World

Counting on trouble in Afghanistan

Voting was a hit, but ethnic rivalries and the Taliban could yet derail the election before the results are in

An Afghan man casts his vote at a polling station in Jalalabad, east of Kabul, Afghanistan on April 5, 2014. (Rahmat Gul/AP)

An Afghan man casts his vote at a polling station in Jalalabad, east of Kabul, Afghanistan on April 5, 2014. (Rahmat Gul/AP)

On April 5, millions of Afghans braved bad weather and the bluster of the Taliban to vote in what was arguably their country’s most significant election ever. As many as seven million cast their ballots, nearly 60 per cent of eligible voters, this under the threat of Taliban attacks and after more than a decade of rotten politics.

Once the dust settles—preliminary results are not due until April 24, with final results three weeks later—Afghans will have a new president, after 12 years of Hamid Karzai and, if all goes according to plan, they will have experienced their first democratic transition of executive power in their turbulent history.

But if recent history is any lesson, there is no such thing as a plan in Afghanistan, only the cynical intrigues of power brokers and tough geopolitical realities. Afghans voted in huge numbers for change; what they are likely to get is the status quo.

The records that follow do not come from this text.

(** * awesomailer: the batch mail-merge dispatcher of [main.py]

    A shallow embedding of the composition pipeline ([load_templates],
    [expand_attachments], [build_message]), of the delivery ledger
    ([read_sent_index], [append_sent_record]) and of the live dispatch loop
    of [send_batch], followed by the properties of the design document that
    are settled against it.

    Conventions of the embedding.
    - A Python [str] is a [string]; the character classes of [str.strip],
      [str.lower] and [str.splitlines] are the ASCII ones (a non-ASCII
      character is a run of bytes above 127, which none of them touches).
    - A CSV row ([Dict[str, str]] from [csv.DictReader]) is a
      [gmap string (option string)]: a column may be absent, or present with
      the value [None] (a short row), or present with a string.
    - A raised exception is [Raise msg], with [msg] the text of [str(e)].
    - The file system, the process environment, the SMTP session and the
      wall clock are read through the record [World].
    - [send_batch] is the live path ([dry_run=False]); the writes to the
      ledger and the pause between two sends are taken not to raise, and
      the dashboard is represented by the index it is rendered from. *)

From stdpp Require Import gmap strings list sorting pretty.
From Stdlib Require Import ZArith Ascii.

Local Open Scope Z_scope.

(** ** Python string methods *)

Module PyStr.

(** [str.isspace] on one ASCII character: TAB..CR, FS..US and the space. *)
Definition isspace (c : ascii) : bool :=
  let n := nat_of_ascii c in
  ((9 <=? n)%nat && (n <=? 13)%nat)
  || ((28 <=? n)%nat && (n <=? 32)%nat).

Fixpoint lstrip (s : string) : string :=
  match s with
  | String c s' => if isspace c then lstrip s' else s
  | EmptyString => EmptyString
  end.

Definition rstrip (s : string) : string := String.rev (lstrip (String.rev s)).

(** [s.strip()] *)
Definition strip (s : string) : string := rstrip (lstrip s).

Definition lower_char (c : ascii) : ascii :=
  let n := nat_of_ascii c in
  if ((65 <=? n)%nat && (n <=? 90)%nat) then ascii_of_nat (n + 32) else c.

(** [s.lower()] *)
Fixpoint lower (s : string) : string :=
  match s with
  | String c s' => String (lower_char c) (lower s')
  | EmptyString => EmptyString
  end.

(** [s.replace(old, new)] for one-character [old] and [new]. *)
Fixpoint replace (old new : ascii) (s : string) : string :=
  match s with
  | String c s' => String (if Ascii.eqb c old then new else c) (replace old new s')
  | EmptyString => EmptyString
  end.

(** [s.split(sep)] for a one-character separator; never the empty list. *)
Fixpoint split (sep : ascii) (s : string) : list string :=
  match s with
  | EmptyString => [EmptyString]
  | String c s' =>
      if Ascii.eqb c sep then EmptyString :: split sep s'
      else match split sep s' with
           | h :: t => String c h :: t
           | [] => [String c EmptyString]
           end
  end.

(** [c in s] for one character. *)
Fixpoint contains (c : ascii) (s : string) : bool :=
  match s with
  | String d s' => Ascii.eqb d c || contains c s'
  | EmptyString => false
  end.

(** Truth value of a string: non-empty. *)
Definition truthy (s : string) : bool :=
  match s with EmptyString => false | _ => true end.

(** Line boundaries of [str.splitlines]: LF, VT, FF, CR, FS, GS, RS. *)
Definition is_linebreak (c : ascii) : bool :=
  let n := nat_of_ascii c in
  ((10 <=? n)%nat && (n <=? 13)%nat)
  || ((28 <=? n)%nat && (n <=? 30)%nat).

(** [s.splitlines()]; [after_cr] tells that the previous character was a
    CR, so that a LF right after it belongs to the same boundary. *)
Fixpoint splitlines_from (after_cr : bool) (s : string) : list string :=
  match s with
  | EmptyString => []
  | String c s' =>
      if after_cr && Ascii.eqb c "010" then splitlines_from false s'
      else if is_linebreak c
           then EmptyString :: splitlines_from (Ascii.eqb c "013") s'
           else match splitlines_from false s' with
                | h :: t => String c h :: t
                | [] => [String c EmptyString]
                end
  end.

Definition splitlines (s : string) : list string := splitlines_from false s.

(** [s.startswith("/")] and [s.endswith("/")] *)
Definition startswith_sep (s : string) : bool :=
  match s with String "/" _ => true | _ => false end.

Definition endswith_sep (s : string) : bool := startswith_sep (String.rev s).

End PyStr.


(** ** [os.path] on POSIX *)

Module PyPath.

Balloting in one of the world’s most under-developed nations is no easy task. Ballot boxes must be transferred from remote areas by donkey; the tallying process is fraught with the potential for fraud; and post-election rhetoric can easily transform an environment of hope into one of combative self-interest among political stakeholders. The early signs are not good: Leading candidates Abdullah Abdullah and Ashraf Ghani Ahmadzai began claiming victory hours after the polls closed on April 5, rousing the ire of their competitors in what has been a tight race. Fraud allegations are mounting and could yet de-rail the entire process. And, according to preliminary results compiled by Pajhwok Afghan News, a runoff appears nearly certain.

A second round of voting, in the event no one candidate wins a majority, poses some serious problems, considering the massive deployment of security forces—some 350,000 police and military personnel—that secured polling stations against Taliban threats on election day. By all accounts, the operation was a success, but in a runoff, they will have to do it all over again, likely facing a more determined Taliban. “I’m praying to God a runoff does not happen,” says Mohammad Taqi, 47, a security guard at one of Kabul’s private universities. “I have faith in our security forces, but these Taliban are madmen.”

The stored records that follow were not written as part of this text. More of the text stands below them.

(** * ADS_set: a B+ tree set (ADS_set.h), embedded and verified

    The container [ADS_set<Key, N>] stores keys in a B+ tree of order [N].
    This development embeds the tree code of [ADS_set.h] and proves
    properties of it.

    Modelling decisions, all local to this header:

    - [Key] is instantiated at the integers ([Z]) with [<] and [=].
    - A [values] array together with [node_size] is the list of its live
      slots [values[0 .. node_size)]; a [children] array is the list of its
      live slots [children[0 .. node_size]].  Slots behind the live prefix
      are dead storage: writes to them are dropped, and an operation that
      copies a dead slot into a live one is undefined ([None]).
    - A [Node*] is [Null], the address of a leaf ([External a]) or an
      internal node.  Internal nodes are owned by exactly one parent slot and
      are never aliased, so they are kept by value.  Leaves are aliased (by
      the neighbour links of other leaves, by [left_leaf] and by iterators),
      so they live in a store, a finite map from addresses to leaf records,
      and every access through a leaf pointer is a lookup in that store.
    - [new ExternalNode] takes an address that is not allocated;
      [delete] of a leaf removes it from the store.
    - Undefined behaviour (a null or dangling dereference, a failed
      [dynamic_cast], an index outside the live slots) is [None]. *)

From stdpp Require Import gmap list sorting.
From Stdlib Require Import ZArith Lia.

Set Warnings "-register-all,-clear-no-such-hyp".

(** ** Enumerations of the class *)

Module InsertMsg.
Inductive t := SUCCESS | EXISTS | SPLIT.
End InsertMsg.

Module EraseMsg.
Inductive t := SUCCESS | NOT_EXISTENT | MERGE.
End EraseMsg.

Inductive MergeDirection := LEFT | RIGHT.

Inductive NodeType := INTERNAL | EXTERNAL.

#[global] Instance InsertMsg_eq_dec : EqDecision InsertMsg.t.
Proof. solve_decision. Defined.
#[global] Instance EraseMsg_eq_dec : EqDecision EraseMsg.t.
Proof. solve_decision. Defined.
#[global] Instance MergeDirection_eq_dec : EqDecision MergeDirection.
Proof. solve_decision. Defined.
#[global] Instance NodeType_eq_dec : EqDecision NodeType.
Proof. solve_decision. Defined.

(** ** Nodes *)

Abbreviation key_type := Z (only parsing).
Abbreviation addr := positive (only parsing).

(** [struct ExternalNode]: the live keys and the two chain links. *)
Record ExternalNode := mkExternal {
  values : list key_type;
  left_neighbour : option addr;
  right_neighbour : option addr
}.

Abbreviation store := (gmap positive ExternalNode).

Definition set_values (l : ExternalNode) (vs : list key_type) : ExternalNode :=
  mkExternal vs (left_neighbour l) (right_neighbour l).
Definition set_left (l : ExternalNode) (p : option addr) : ExternalNode :=
  mkExternal (values l) p (right_neighbour l).
Definition set_right (l : ExternalNode) (p : option addr) : ExternalNode :=
  mkExternal (values l) (left_neighbour l) p.

(** A [Node*]. *)
Inductive Node :=
| Null
| External (a : addr)
| Internal (vals : list key_type) (children : list Node).

#[global] Instance Node_inhabited : Inhabited Node := populate Null.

As for the two candidates who make it to a runoff, the relative decency of earlier campaigning looks set to give way to some dirty tactics. The minority ethnic vote will be up for grabs. Abdullah and Ahmadzai are Tajik and Pashtun, respectively, the two dominant ethnicities in Afghanistan, representing approximately 70 per cent of the population. Ahmadzai has been criticized for not doing more to court the Tajik vote, but has a strong following among his fellow Pashtuns. His vice-presidential candidates are a powerful Uzbek former warlord and a Hazara (an influential ethnic group that controls much of Afghanistan’s bureaucracy). Abdullah, who identifies as Tajik but is in fact half-Pashtun, has been more strategically shrewd, enlisting a powerful Pashtun former warlord along with a well-respected Hazara, also a former warlord, as his vice-presidential running mates.

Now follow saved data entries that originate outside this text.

(** * AE animation editor: keyframes, transforms and region extraction

    A shallow embedding of the timeline editor (js/timeline.js) and of the
    background extractor (class BackgroundExtractor), with the properties
    of the specification stated over it.

    Numbers.  A JavaScript number is modelled as a real number: the
    arithmetic of the source is kept operation by operation, its rounding
    error is not modelled.  Typed arrays (ImageData.data) are lists of
    integers; a store outside the array is dropped, as in the source. *)

From Stdlib Require Import String.
From stdpp Require Import list.
From Stdlib Require Import ZArith Reals Lra Lia Zfloor.

Local Open Scope R_scope.

(** ** JavaScript numbers *)

Definition Rleb (x y : R) : bool := if Rle_dec x y then true else false.
Definition Rltb (x y : R) : bool := if Rlt_dec x y then true else false.
Definition Reqb (x y : R) : bool := if Req_dec_T x y then true else false.

(** [x || d] on numbers: [d] replaces a falsy [x], that is 0. *)
Definition js_or (x d : R) : R := if Reqb x 0 then d else x.

(** [Math.round]: the nearest integer, a tie going up. *)
Definition js_round (x : R) : Z := Zfloor (x + / 2).

(** [x.toFixed(2)]: the sign and the integer [n] with [n / 100] nearest to
    [|x|], a tie taking the larger [n].  The decimal string printed is
    determined by this pair, and two strings are equal exactly when the
    pairs are. *)
Definition toFixed2 (x : R) : bool * Z :=
  (Rltb x 0, Zfloor (100 * Rabs x + / 2)).

Definition fixed2_eqb (a b : bool * Z) : bool :=
  Bool.eqb (fst a) (fst b) && Z.eqb (snd a) (snd b).

(** [a.toFixed(2) !== b.toFixed(2)] *)
Definition fixed2_differs (a b : R) : bool :=
  negb (fixed2_eqb (toFixed2 a) (toFixed2 b)).

(** ** Data model *)

(** const KF_PROPS = ["x", "y", "scale_x", "scale_y", "rotation",
                      "opacity", "mask_size", "flip_h", "flip_v"] *)
Inductive KfProp : Type :=
  | p_x | p_y | p_scale_x | p_scale_y | p_rotation
  | p_opacity | p_mask_size | p_flip_h | p_flip_v.

Definition prop_name (p : KfProp) : string :=
  match p with
  | p_x => "x" | p_y => "y" | p_scale_x => "scale_x" | p_scale_y => "scale_y"
  | p_rotation => "rotation" | p_opacity => "opacity"
  | p_mask_size => "mask_size" | p_flip_h => "flip_h" | p_flip_v => "flip_v"
  end.

Definition KF_PROPS : list KfProp :=
  [p_x; p_y; p_scale_x; p_scale_y; p_rotation; p_opacity; p_mask_size; p_flip_h; p_flip_v].

Definition KfProp_eqb (p q : KfProp) : bool :=
  match p, q with
  | p_x, p_x | p_y, p_y | p_scale_x, p_scale_x | p_scale_y, p_scale_y
  | p_rotation, p_rotation | p_opacity, p_opacity | p_mask_size, p_mask_size
  | p_flip_h, p_flip_h | p_flip_v, p_flip_v => true
  | _, _ => false
  end.

(** A sample [{ time, value }] of a track. *)
Record Keyframe : Type := mkKeyframe { kf_time : R; kf_value : R }.

(** What the editor reads of a decoded image: its natural size. *)
Record Image : Type := mkImage { img_width : R; img_height : R }.

(** [ImageData]: [data] is the flat RGBA byte array, four entries a pixel,
    rows first. *)
Record ImageData : Type := mkImageData { width : Z; height : Z; data : list Z }.

(** A layer object.  [props l p] is [layer[p]] for [p] in [KF_PROPS]
    ([#normalizeLayer] gives every one of them a value); [keyframes l p] is
    [layer.keyframes[p]], [None] when the key is absent. *)
Record Layer : Type := mkLayer {
  layer_id : string;
  layer_type : string;
  bg_mode : string;
  props : KfProp -> R;
  keyframes : KfProp -> option (list Keyframe);
  img : option Image
}.

Definition set_prop (l : Layer) (p : KfProp) (v : R) : Layer :=
  {| layer_id := layer_id l; layer_type := layer_type l; bg_mode := bg_mode l;
     props := fun q => if KfProp_eqb q p then v else props l q;
     keyframes := keyframes l; img := img l |}.

Definition set_track (l : Layer) (p : KfProp) (t : option (list Keyframe)) : Layer :=
  {| layer_id := layer_id l; layer_type := layer_type l; bg_mode := bg_mode l;
     props := props l;
     keyframes := fun q => if KfProp_eqb q p then t else keyframes l q;
     img := img l |}.

(** The part of [this.state] and of [this.ui] the operations below use.
    [dragKeyframe] holds the layer by its position in [layers]. *)
Record View : Type := mkView {
  layers : list Layer;
  selectedId : string;
  currentTime : R;
  duration : R;
  canvas_width : R;
  canvas_height : R;
  dragKeyframe : option (nat * KfProp * nat);
  mask_enabled : bool;
  mask_brush : R;
  maskCanvas : ImageData;
  jitter_amount : Z
}.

Playing the ethnic card at this stage will lead to “the beginning of a new misery for the Afghan people,” warns Safia Seddiqi, the vice-presidential candidate for Amin Arsala. “The ethnic mix on the presidential tickets may look like a good thing, but these are all former commanders who are only talking about themselves. They are not talking about Afghanistan.” Manipulating ethnic divides, a recurring menace over the past few decades, has been taboo up to this point in the campaigning, but in a runoff could prove tempting for the leading hopefuls. The bloody inter-ethnic civil war of the 1990s was only put on pause in the face of a common Taliban threat; it remains a button waiting to be pressed by opportunistic leaders.

Nevertheless, there are glimmers of hope. One Taliban-affiliated militant leader, Gulbuddin Hekmatyar, backed the elections, telling his followers to participate in support of his preferred candidate, Qutbuddin Helal, his own deputy prime minister during his short stint as Afghan prime minister in the mid-1990s. Hekmatyar’s blessing marks the first occasion where an anti-government militia has recognized Afghanistan’s democratic institutions. Abdullah and Ahmadzai have also both stated that they will sign a security agreement with the U.S., ensuring a continued presence of troops in Afghanistan after the scheduled NATO withdrawal later this year.

Still, the risks in the weeks ahead outweigh past milestones. It’s tempting to be swept away by the outpouring of positive emotions in the wake of election day, but casting a ballot was the easy part. Seven million Afghans risked their lives for democracy. Now it’s up to a few dozen power brokers to ensure those efforts weren’t in vain.